# TASK STATEMENT
Reproduce only the top of the records, down to and including the line containing "Definition res (q".
-- INFORMATION GIVEN follows --
Definition Kind_eqb (a b : Kind) : bool :=
  match a, b with
  | KVideo, KVideo | KAudio, KAudio | KProgressive, KProgressive => true
  | _, _ => false
  end.

(** One stream of the catalog.  [resolution] holds the integer that
    [int(s.resolution.replace("p", ""))] denotes and [abr] the bitrate in
    kbps; both are [None] where the catalog gives none (audio streams have no
    resolution, video-only streams no bitrate). *)
Record Stream := {
  itag : Z;
  kind : Kind;
  subtype : string;
  resolution : option Z;
  abr : option Z;
  filesize : Z;
  default_filename : string
}.

(** The stream query of the catalog library, as the pipeline uses it:
    [filter] keeps the matching streams in catalog order, [order_by] drops
    the streams without the attribute and sorts the rest by it, ascending
    and stable, [desc] reverses and [first] is the head or [None]. *)
Module StreamQuery.

Definition filter (p : Stream -> bool) (q : list Stream) : list Stream :=
  List.filter p q.

Definition key_of (attr : Stream -> option Z) (s : Stream) : Z :=
  default 0 (attr s).

Fixpoint insert_by (attr : Stream -> option Z) (x : Stream)
    (l : list Stream) : list Stream :=
  match l with
  | [] => [x]
  | y :: l' =>
      if key_of attr x <=? key_of attr y then x :: y :: l'
      else y :: insert_by attr x l'
  end.

Definition has_attr (attr : Stream -> option Z) (s : Stream) : bool :=
  match attr s with Some _ => true | None => false end.

Definition order_by (attr : Stream -> option Z) (q : list Stream) : list Stream :=
  foldr (insert_by attr) [] (List.filter (has_attr attr) q).

Definition desc (q : list Stream) : list Stream := rev q.

Definition first (q : list Stream) : option Stream := head q.

(** The keyword filters of the two pipelines. *)
Definition only_audio (s : Stream) : bool := Kind_eqb (kind s) KAudio.
Definition adaptive_video (s : Stream) : bool := Kind_eqb (kind s) KVideo.
Definition adaptive_audio (s : Stream) : bool := Kind_eqb (kind s) KAudio.
Definition progressive (s : Stream) : bool := Kind_eqb (kind s) KProgressive.
Definition file_extension (ext : string) (s : Stream) : bool :=
  String.eqb (subtype s) ext.
Definition res (q : Z) (s : Stream) : bool :=
  match resolution s with Some r => r =? q | None => false end.

End StreamQuery.

(** ** Exceptions, results and the world the pipeline runs in *)

Inductive exn :=
| CatalogError (msg : string)
| TransferError (msg : string)
| AttributeError
| ZeroDivisionError
| FileNotFoundError (path : string)
| CalledProcessError (code : Z)
| TimeoutExpired
| OSError (msg : string)
| OverflowError (msg : string)
| IsADirectoryError (path : string).

(** [str(e)] *)
Definition str_exn (e : exn) : string :=
  match e with
  | CatalogError msg => msg
  | TransferError msg => msg
  | AttributeError => "'NoneType' object has no attribute 'download'"
  | ZeroDivisionError => "division by zero"
  | FileNotFoundError path => "No such file or directory: " ++ path
  | CalledProcessError code => "Command returned non-zero exit status " ++ pretty code
  | TimeoutExpired => "Command timed out after 300 seconds"
  | OSError msg => msg
  | OverflowError msg => msg
  | IsADirectoryError path => "Is a directory: " ++ path
  end.

Definition is_timeout (e : exn) : bool :=
  match e with TimeoutExpired => true | _ => false end.

Inductive Exc (A : Type) :=
| Ok (a : A)
| Raise (e : exn).
Arguments Ok {A} a.
Arguments Raise {A} e.

(** How one run of the encoding tool ends: it exits with a status and its
    error output, or [subprocess.run] raises without a status (the binary
    is missing, the time limit of the call expired). *)
Inductive ToolOutcome :=
| Exited (returncode : Z) (stderr : string)
| Thrown (e : exn).

Record VideoInfo := {
  vi_title : string;
  vi_author : string;
  vi_duration : string;
  vi_thumbnail : string
}.

Record ProgressEvent := {
  message : string;
  progress : option Z;
  video_info : option VideoInfo
}.

(** What a run does to the outside: streams handed to the acquisition
    driver, invocations of the encoding tool, removals, thumbnail writes. *)
Inductive Op :=
| OpDownload (s : Stream) (path : string)
| OpRun (argv : list string)
| OpRemove (path : string)
| OpWrite (path : string).

(** Files on disk with their sizes, the operations performed so far, and
    what the front end has shown (socket events or console lines). *)
Record World := {
  fs : gmap string Z;
  ops : list Op;
  events : list ProgressEvent
}.

Record Video := {
  title : string;
  author : string;
  yt_length : Z;
  thumbnail_url : string;
  streams : list Stream
}.

(** A playlist member.  Its title is fetched from the catalog when it is
    read, so reading it can raise like any other catalog query. *)
Record PlaylistItem := {
  item_title : Exc string;
  watch_url : string
}.

Record PlaylistInfo := {
  pl_title : string;
  videos : list PlaylistItem
}.

(** The external collaborators. *)
Record Env := {
  DOWNLOADS_DIR : string;
  TMP_DIR : string;
  (** [YouTube(url)] and its lazily fetched properties *)
  youtube : string -> Exc Video;
  (** [Playlist(url)], its title and its members *)
  playlist : string -> Exc PlaylistInfo;
  (** the transfer of one stream: the [bytes_remaining] reported after each
      chunk, and the error that ends the transfer early, if any *)
  transfer : Stream -> list Z * option exn;
  (** one run of the encoding tool on the current files *)
  ffmpeg : list string -> gmap string Z -> ToolOutcome * gmap string Z;
  (** [requests.get(url)]: status code and content length *)
  http_get : string -> Exc (Z * Z);
  (** the console progress bar of the catalog library (terminal front end):
      the line it prints, or the exception it raises *)
  on_progress : Stream -> Z -> Exc string
}.

Inductive ResultType := TVideo | TAudio.

(** The dictionary a single-item run returns. *)
Inductive DownloadResult :=
| Success (filename : string) (type : ResultType)
| Failure (error : string).

(** The dictionary a collection run returns. *)
Inductive PlaylistResult :=
| PlaylistSuccess (results : list DownloadResult)
| PlaylistFailure (error : string).

(** ** State and exceptions *)

Definition M (A : Type) : Type := World -> Exc A * World.

Definition ret {A} (a : A) : M A := fun w => (Ok a, w).

Definition raise {A} (e : exn) : M A := fun w => (Raise e, w).

Definition bind {A B} (m : M A) (k : A -> M B) : M B :=
  fun w =>
    match m w with
    | (Ok a, w') => k a w'
    | (Raise e, w') => (Raise e, w')
    end.

(** The instances behind stdpp's [x ← m; k] and [m;; k]. *)
#[global] Instance M_ret : MRet M := @ret.
#[global] Instance M_bind : MBind M := fun A B k m => bind m k.

(** [try: m except Exception as e: h e] *)
Definition try_except {A} (m : M A) (h : exn -> M A) : M A :=
  fun w =>
    match m w with
    | (Ok a, w') => (Ok a, w')
    | (Raise e, w') => h e w'
    end.

(** A function whose whole body is a [try] whose handler returns. *)
Definition run_guarded {A} (m : M A) (h : exn -> World -> A * World)
    (w : World) : A * World :=
  match m w with
  | (Ok a, w') => (a, w')
  | (Raise e, w') => h e w'
  end.

Definition lift {A} (r : Exc A) : M A := fun w => (r, w).

Definition log_op (o : Op) : M unit :=
  fun w => (Ok tt, {| fs := fs w; ops := ops w ++ [o]; events := events w |}).

Definition add_event (ev : ProgressEvent) (w : World) : World :=
  {| fs := fs w; ops := ops w; events := events w ++ [ev] |}.

Definition get_fs : M (gmap string Z) := fun w => (Ok (fs w), w).

Fixpoint for_each {A} (l : list A) (body : A -> M unit) : M unit :=
  match l with
  | [] => ret tt
  | x :: l' => body x;; for_each l' body
  end.

(** ** Python arithmetic on binary64 *)

Module PyFloat.

(** A finite binary64 value is written [m * 2^e], with [m] an integer of at
    most 53 bits that carries the sign, and [-1074 <= e].  The operations
    are those of the interpreter: [/] on two integers gives the binary64
    value nearest to the exact quotient, [*] the one nearest to the exact
    product, ties to even in both, and [int] truncates toward zero. *)
Definition float : Type := Z * Z.

(** [2^e], and 1 for a negative [e]: [n * pow2 (- e) / (d * pow2 e)] is
    [n / d / 2^e] for either sign of [e]. *)
Definition pow2 (e : Z) : Z := 2 ^ Z.max 0 e.

(** [floor (log2 (n / d))] for positive [n] and [d]. *)
Definition floor_log2 (n d : Z) : Z :=
  let k := Z.log2 n - Z.log2 d in
  if d * pow2 k <=? n * pow2 (- k) then k else k - 1.

(** The exponent of the last place of the binary64 values around [n / d]:
    53 significant bits, and never below the subnormal step [2^-1074]. *)
Definition ulp_exp (n d : Z) : Z := Z.max (floor_log2 n d - 52) (-1074).

(** [n / d] rounded to the nearest integer, ties to even. *)
Definition nearest_even (n d : Z) : Z :=
  let q := n / d in
  let r := n mod d in
  if 2 * r <? d then q
  else if d <? 2 * r then q + 1
  else if Z.even q then q else q + 1.

(** The binary64 value nearest to [n / d], for [0 <= n] and [0 < d]. *)
Definition round_pos (n d : Z) : float :=
  let e := ulp_exp n d in
  (nearest_even (n * pow2 (- e)) (d * pow2 e), e).

(** The binary64 value nearest to [n / d] for a non-zero [d] of either sign;
    [None] when the rounded magnitude reaches [2^1024] and so leaves the
    format. *)
Definition round_ratio (n d : Z) : option float :=
  let '(m, e) := round_pos (Z.abs n) (Z.abs d) in
  if 2 ^ 1024 * pow2 (- e) <=? m * pow2 e then None
  else Some (Z.sgn n * Z.sgn d * m, e).

(** [a / b] on two integers. *)
Definition truediv (a b : Z) : Exc float :=
  if b =? 0 then Raise ZeroDivisionError
  else match round_ratio a b with
       | Some x => Ok x
       | None => Raise (OverflowError "integer division result too large for a float")
       end.

(** [float(k)], the conversion of the integer operand of a mixed product. *)
Definition of_Z (k : Z) : Exc float :=
  match round_ratio k 1 with
  | Some y => Ok y
  | None => Raise (OverflowError "int too large to convert to float")
  end.

(** [x * y] on two floats; [None] stands for an infinity. *)
Definition mul (x y : float) : option float :=
  let '(m1, e1) := x in
  let '(m2, e2) := y in
  round_ratio (m1 * m2 * pow2 (e1 + e2)) (pow2 (- (e1 + e2))).

(** [int(x)]: truncation toward zero of a finite float. *)
Definition trunc (x : float) : Z :=
  let '(m, e) := x in Z.quot (m * pow2 e) (pow2 (- e)).

(** [int((a / b) * k)]: the division raises on a zero divisor and on a
    quotient too large for the format; [int] raises on an infinite product. *)
Definition int_scaled_ratio (a b k : Z) : Exc Z :=
  match truediv a b with
  | Raise e => Raise e
  | Ok x =>
      match of_Z k with
      | Raise e => Raise e
      | Ok y =>
          match mul x y with
          | Some p => Ok (trunc p)
          | None => Raise (OverflowError "cannot convert float infinity to integer")
          end
      end
  end.

End PyFloat.

(** ** Primitive effects *)

(** [emit_progress] (app.py 78-85) *)
Definition emit_progress (msg : string) (pct : option Z)
    (info : option VideoInfo) : M unit :=
  fun w => (Ok tt, add_event {| message := msg; progress := pct; video_info := info |} w).

(** [print] *)
Definition print (msg : string) : M unit := emit_progress msg None None.

(** [os.path.exists] and [os.path.getsize] *)
Definition path_exists (f : gmap string Z) (p : string) : bool :=
  bool_decide (is_Some (f !! p)).

Definition getsize (f : gmap string Z) (p : string) : Z := default 0 (f !! p).

(** Writing [size] bytes to [path], creating or replacing the file. *)
Definition write_file (path : string) (size : Z) : M unit :=
  fun w => (Ok tt, {| fs := <[path := size]> (fs w); ops := ops w; events := events w |}).

(** [os.remove]: raises on a path that is not there. *)
Definition remove (path : string) : M unit :=
  fun w =>
    match fs w !! path with
    | Some _ =>
        (Ok tt, {| fs := delete path (fs w); ops := ops w ++ [OpRemove path];
                   events := events w |})
    | None => (Raise (FileNotFoundError path), w)
    end.

(** [subprocess.run(argv, check=check)]: the return code and the error
    output of the tool. *)
Definition subprocess_run (env : Env) (argv : list string) (check : bool)
    : M (Z * string) :=
  fun w =>
    let '(out, f') := ffmpeg env argv (fs w) in
    let w' := {| fs := f'; ops := ops w ++ [OpRun argv]; events := events w |} in
    match out with
    | Exited code err =>
        if check && negb (code =? 0) then (Raise (CalledProcessError code), w')
        else (Ok (code, err), w')
    | Thrown e => (Raise e, w')
    end.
-- INFORMATION GIVEN concluded --
# WORKED SOLUTION
Definition Kind_eqb (a b : Kind) : bool :=
  match a, b with
  | KVideo, KVideo | KAudio, KAudio | KProgressive, KProgressive => true
  | _, _ => false
  end.

(** One stream of the catalog.  [resolution] holds the integer that
    [int(s.resolution.replace("p", ""))] denotes and [abr] the bitrate in
    kbps; both are [None] where the catalog gives none (audio streams have no
    resolution, video-only streams no bitrate). *)
Record Stream := {
  itag : Z;
  kind : Kind;
  subtype : string;
  resolution : option Z;
  abr : option Z;
  filesize : Z;
  default_filename : string
}.

(** The stream query of the catalog library, as the pipeline uses it:
    [filter] keeps the matching streams in catalog order, [order_by] drops
    the streams without the attribute and sorts the rest by it, ascending
    and stable, [desc] reverses and [first] is the head or [None]. *)
Module StreamQuery.

Definition filter (p : Stream -> bool) (q : list Stream) : list Stream :=
  List.filter p q.

Definition key_of (attr : Stream -> option Z) (s : Stream) : Z :=
  default 0 (attr s).

Fixpoint insert_by (attr : Stream -> option Z) (x : Stream)
    (l : list Stream) : list Stream :=
  match l with
  | [] => [x]
  | y :: l' =>
      if key_of attr x <=? key_of attr y then x :: y :: l'
      else y :: insert_by attr x l'
  end.

Definition has_attr (attr : Stream -> option Z) (s : Stream) : bool :=
  match attr s with Some _ => true | None => false end.

Definition order_by (attr : Stream -> option Z) (q : list Stream) : list Stream :=
  foldr (insert_by attr) [] (List.filter (has_attr attr) q).

Definition desc (q : list Stream) : list Stream := rev q.

Definition first (q : list Stream) : option Stream := head q.

(** The keyword filters of the two pipelines. *)
Definition only_audio (s : Stream) : bool := Kind_eqb (kind s) KAudio.
Definition adaptive_video (s : Stream) : bool := Kind_eqb (kind s) KVideo.
Definition adaptive_audio (s : Stream) : bool := Kind_eqb (kind s) KAudio.
Definition progressive (s : Stream) : bool := Kind_eqb (kind s) KProgressive.
Definition file_extension (ext : string) (s : Stream) : bool :=
  String.eqb (subtype s) ext.
Definition res (q : Z) (s : Stream) : bool :=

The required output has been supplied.